Add Sodium and Citrus to Your Homemade Drink

Since your body loses sodium through sweat and needs it to maintain fluid balance, adding ¼ to ½ teaspoon of salt-about 1.5 to 3g-per 600ml bottle gives you 400 to 700mg of sodium, which helps prevent cramps, supports hydration, and keeps you performing strong on rides over an hour, especially in heat. You can swap table salt for sodium citrate-use 1 tsp (5g) per liter-for smoother gut absorption during intense efforts. Add citrus like lemon, lime, or orange juice to boost flavor and electrolytes, while improving fluid retention. The acid in citrus also masks saltiness and aids thirst stimulation, encouraging you to drink more. A mix of 60g carbs, ¼ tsp salt, and juice from 1–2 lemons in 600ml water balances carbs, sodium, and taste-ideal for long, hot rides.

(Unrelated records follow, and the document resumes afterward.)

(** The digits of a literal, after the sign: decimal digits, where a
    single underscore may stand between two digits.  [prev] tells whether
    the previous character was a digit. *)
Fixpoint int_digits (acc : Z) (prev : bool) (s : string) : option Z :=
  match s with
  | EmptyString => if prev then Some acc else None
  | String c s' =>
      if is_digit c then int_digits (10 * acc + digit_val c)%Z true s'
      else if Ascii.eqb c "_" && prev then
        match s' with
        | String d _ => if is_digit d then int_digits acc false s' else None
        | EmptyString => None
        end
      else None
  end.

(** [int(s)] in base ten; [None] is [ValueError].  (The limit of 4300
    digits of recent interpreters is not modelled.) *)
Definition py_int (s : string) : option Z :=
  match strip s with
  | String "+" s' => int_digits 0%Z false s'
  | String "-" s' => option_map Z.opp (int_digits 0%Z false s')
  | s' => int_digits 0%Z false s'
  end.

Definition digit_char (d : Z) : ascii := ascii_of_nat (48 + Z.to_nat d)%nat.

(** Decimal digits of a positive number, most significant first; the
    fuel is the number of binary digits, which bounds the decimal ones. *)
Fixpoint pos_digits (fuel : nat) (n : Z) (acc : string) : string :=
  match fuel with
  | O => acc
  | S f =>
      if (n <? 10)%Z then String (digit_char n) acc
      else pos_digits f (n / 10)%Z (String (digit_char (n mod 10)%Z) acc)
  end.

(** [str(n)] *)
Definition py_str (n : Z) : string :=
  match n with
  | Z0 => "0"
  | Zpos p => pos_digits (Pos.size_nat p) n EmptyString
  | Zneg p => String "-" (pos_digits (Pos.size_nat p) (Zpos p) EmptyString)
  end.

(** [range(a, b)] as a list. *)
Definition py_range (a b : Z) : list Z :=
  map (fun i => (a + Z.of_nat i)%Z) (seq 0 (Z.to_nat (b - a))).

End PyStr.

Import PyStr.

(* ===================================================================== *)
(** * Temporal range expander: [expand_years] *)
(* ===================================================================== *)

Module ExpandYears.

(** [sorted(l, key=...)] on decorated elements.  The sort of Python is
    stable: elements with equal keys keep their order. *)
Fixpoint insert_by_key (x : Z * string) (l : list (Z * string))
  : list (Z * string) :=
  match l with
  | [] => [x]
  | y :: l' =>
      if (fst x <=? fst y)%Z then x :: y :: l'
      else y :: insert_by_key x l'
  end.

Fixpoint sort_by_key (l : list (Z * string)) : list (Z * string) :=
  match l with
  | [] => []
  | x :: l' => insert_by_key x (sort_by_key l')
  end.

(** The keys [int(x)] of all elements; one element that is no integer
    literal raises [ValueError]. *)
Fixpoint int_keys (l : list string) : result (list (Z * string)) :=
  match l with
  | [] => Ok []
  | x :: l' =>
      match py_int x with
      | None => Raise ValueError
      | Some k =>
          match int_keys l' with
          | Ok ks => Ok ((k, x) :: ks)
          | Raise e => Raise e
          end
      end
  end.

(** The inner helper [normalize(year, base=None)]. *)
Definition normalize (year : string) (base : option string) : string :=
  let year := strip year in
  if (String.length year =? 2)%nat then
    let century :=
      match base with
      | Some b =>
          if truthy b && (String.length b =? 4)%nat then take 2 b else "20"
      | None => "20"
      end in
    century ++ year
  else year.

(** One iteration of the loop over [parts], for a non-empty [part]: the
    strings it appends to [results]. *)
Definition expand_part (part : string) : result (list string) :=
  if contains "-"%char part then
    match split_on "-"%char part with
    | [start; end_] =>
        let start := normalize start None in
        let end_ := normalize end_ (Some start) in
        match py_int start with
        | None => Raise ValueError
        | Some a =>
            match py_int end_ with
            | None => Raise ValueError
            | Some b => Ok (map py_str (py_range a (b + 1)))
            end
        end
    | _ => Raise ValueError
    end
  else Ok [normalize part None].

Fixpoint expand_parts (parts : list string) (results : list string)
  : result (list string) :=
  match parts with
  | [] => Ok results
  | part :: rest =>
      if is_empty part then expand_parts rest results
      else
        match expand_part part with
        | Ok ys => expand_parts rest (results ++ ys)
        | Raise e => Raise e
        end
  end.

Section SetOrder.

(** [set(results)] is iterated in an order that depends on the hashes of
    the strings, which change from one interpreter run to the next: the
    order is a parameter, constrained by [set_order_ok] only. *)
Variable set_iter : list string -> list string.

Definition sorted_set_by_int (results : list string) : result (list string) :=
  match int_keys (set_iter results) with
  | Ok ks => Ok (map snd (sort_by_key ks))
  | Raise e => Raise e
  end.

Definition expand_years (text : string) : result (list string) :=
  match expand_parts (re_split (strip text)) [] with
  | Ok results => sorted_set_by_int results
  | Raise e => Raise e
  end.

End SetOrder.

(** What every iteration order of a set satisfies: each element of the
    list once. *)
Definition set_order_ok (set_iter : list string -> list string) : Prop :=
  forall l, NoDup (set_iter l) /\ (forall x, In x (set_iter l) <-> In x l).

(** One such order: first occurrences, in the order of the list. *)
Fixpoint first_occurrences (seen l : list string) : list string :=
  match l with
  | [] => []
  | x :: l' =>
      if existsb (String.eqb x) seen then first_occurrences seen l'
      else x :: first_occurrences (x :: seen) l'
  end.

Definition set_in_list_order (l : list string) : list string :=
  first_occurrences [] l.

End ExpandYears.

(* ===================================================================== *)
(** * Python values: JSON trees *)
(* ===================================================================== *)

(** The values that travel between the two stores: [None], booleans,
    integers, strings, lists and dicts (a dict keeps insertion order). *)
#[warnings="-register-all"]
Inductive JValue : Type :=
| JNull
| JBool (b : bool)
| JNum (n : Z)
| JStr (s : string)
| JList (l : list JValue)
| JDict (kv : list (string * JValue)).

Module Json.

Fixpoint assoc {A} (k : string) (kv : list (string * A)) : option A :=
  match kv with
  | [] => None
  | (k', v) :: kv' => if String.eqb k k' then Some v else assoc k kv'
  end.

(** [d[k] = v] on a dict kept as an association list: an existing key
    keeps its place. *)
Fixpoint set_key {A} (k : string) (v : A) (kv : list (string * A))
  : list (string * A) :=
  match kv with
  | [] => [(k, v)]
  | (k', v') :: kv' =>
      if String.eqb k k' then (k, v) :: kv' else (k', v') :: set_key k v kv'
  end.

(** Truth value of a Python object. *)
Definition truthy (v : JValue) : bool :=
  match v with
  | JNull => false
  | JBool b => b
  | JNum n => negb (n =? 0)%Z
  | JStr s => PyStr.truthy s
  | JList l => match l with [] => false | _ => true end
  | JDict kv => match kv with [] => false | _ => true end
  end.

(** [a == b]: structural, with [True == 1], [False == 0], and dicts
    compared without regard to the order of their keys. *)
Fixpoint py_eq (a b : JValue) : bool :=
  match a, b with
  | JNull, JNull => true
  | JBool x, JBool y => Bool.eqb x y
  | JNum x, JNum y => (x =? y)%Z
  | JBool x, JNum y => (y =? (if x then 1 else 0))%Z
  | JNum x, JBool y => (x =? (if y then 1 else 0))%Z
  | JStr x, JStr y => String.eqb x y
  | JList xs, JList ys =>
      (fix go (xs ys : list JValue) : bool :=
         match xs, ys with
         | [], [] => true
         | x :: xs', y :: ys' => py_eq x y && go xs' ys'
         | _, _ => false
         end) xs ys
  | JDict xs, JDict ys =>
      (List.length xs =? List.length ys)%nat &&
      (fix go (xs : list (string * JValue)) : bool :=
         match xs with
         | [] => true
         | (k, v) :: xs' =>
             match assoc k ys with
             | Some v' => py_eq v v'
             | None => false
             end && go xs'
         end) xs
  | _, _ => false
  end.

(** [a != b] *)
Definition py_ne (a b : JValue) : bool := negb (py_eq a b).

Definition of_opt_str (o : option string) : JValue :=
  match o with Some s => JStr s | None => JNull end.

End Json.

(* ===================================================================== *)
(** * Python floats that hold a quantity *)
(* ===================================================================== *)

(** The value of a Float column: a rational number.  (The columns hold
    no infinity and no NaN.) *)
Module PyFloat.

Definition float : Type := QArith_base.Q.

(** The float [n / d]. *)
Definition ratio (n : Z) (d : positive) : float := QArith_base.Qmake n d.

(** [float(n)] *)
Definition of_int (n : Z) : float := ratio n 1.

(** [x > 0] *)
Definition is_positive (x : float) : bool :=
  (0 <? QArith_base.Qnum x)%Z.

(** Truth value of a float: not zero. *)
Definition truthy (x : float) : bool :=
  negb (QArith_base.Qnum x =? 0)%Z.

(** [int(x)]: the digits after the point are dropped, towards zero. *)
Definition to_int (x : float) : Z :=
  Z.quot (QArith_base.Qnum x) (Zpos (QArith_base.Qden x)).

(** The sum of two floats where no rounding takes place. *)
Definition exact_add (x y : float) : float :=
  Qreduction.Qred (QArith_base.Qplus x y).

End PyFloat.

(* ===================================================================== *)
(** * Data model: the Local store *)
(* ===================================================================== *)

(** A date and time, as seconds since an epoch ([get_datetime] of the
    stored text). *)
Definition datetime := Z.

Bind Scope Z_scope with datetime.

(** Row of the child table [custom_compatibility] of an Item. *)
Record CompatRow : Type := mkCompatRow {
  years : option string;
  brand : option string;
  model : option string;
  fuel : option string;
  engine_size : option string
}.

(** Row of the child table [custom_woo_attribuetes] of an Item. *)
Record WooAttribute : Type := mkWooAttribute {
  name1 : option string;
  attr_values : option string;
  visible : Z
}.

(** Row of "Item WooCommerce Server", child table of Item: the sync link
    of one item to one server. *)
Record ItemWooCommerceServer : Type := mkIWS {
  iws_name : string;
  idx : nat;
  iws_woocommerce_server : string;
  iws_woocommerce_id : option string;
  enabled : Z;
  woocommerce_last_sync_hash : option datetime;
  iws_modified : datetime
}.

Customize for Gut Comfort and Taste

Carbohydrate SourceAmount (per 600ml)
Maltodextrin40g
Fructose20g
Sodium Citrate1g

Keep *fructose* under 50% of total carbs to avoid osmotic stress and improve *gut tolerance*. Swap table *sugar and salt* with sodium citrate for smoother *electrolyte absorption*. For your *Homemade Sports Drink* or *DIY Energy* mix, add lemon juice or a dash of squash-just enough flavor to make it palatable without gut strain.

Save $1,700 a Year With DIY Cycling Fuel

You can save over $1,700 a year by making your own cycling fuel-just mix 60g of granulated sugar and ¼ tsp of salt in 600ml of water for a cost of only $0.61 per 90g-carb serving, compared to $4.15–$4.92 for popular commercial options like SiS Beta Fuel or Maurten. That’s a massive difference, especially when you need 46,800 grams of carbs annually from sports nutrition. With DIY sports drinks, you get 582 grams of carbs per dollar versus just 26 from store-bought Energy Drinks. This simple Drink swaps expensive mixes for affordable, effective fueling using sugar, Water, and salt. It’s proven in real Cycling conditions, with no gut issues or energy crashes. For long rides, your nutrition doesn’t need to cost a fortune. Switching to DIY Sports Carbs saves serious money, keeps your energy steady, and streamlines your hydration strategy without sacrificing performance.

On a final note

You’ve got everything you need to fuel strong rides: mix 90g carbs per liter, add 1,000mg sodium, and a squeeze of citrus for palatability, like pro testers do. Customize with ginger or mint if your gut flares, and use a 500ml bidon for easy sipping. This DIY drink saves $1,700 yearly versus premade options, performs just as well, and gives full control over ingredients, consistency, and caffeine levels-no extra junk, just clean, effective fuel.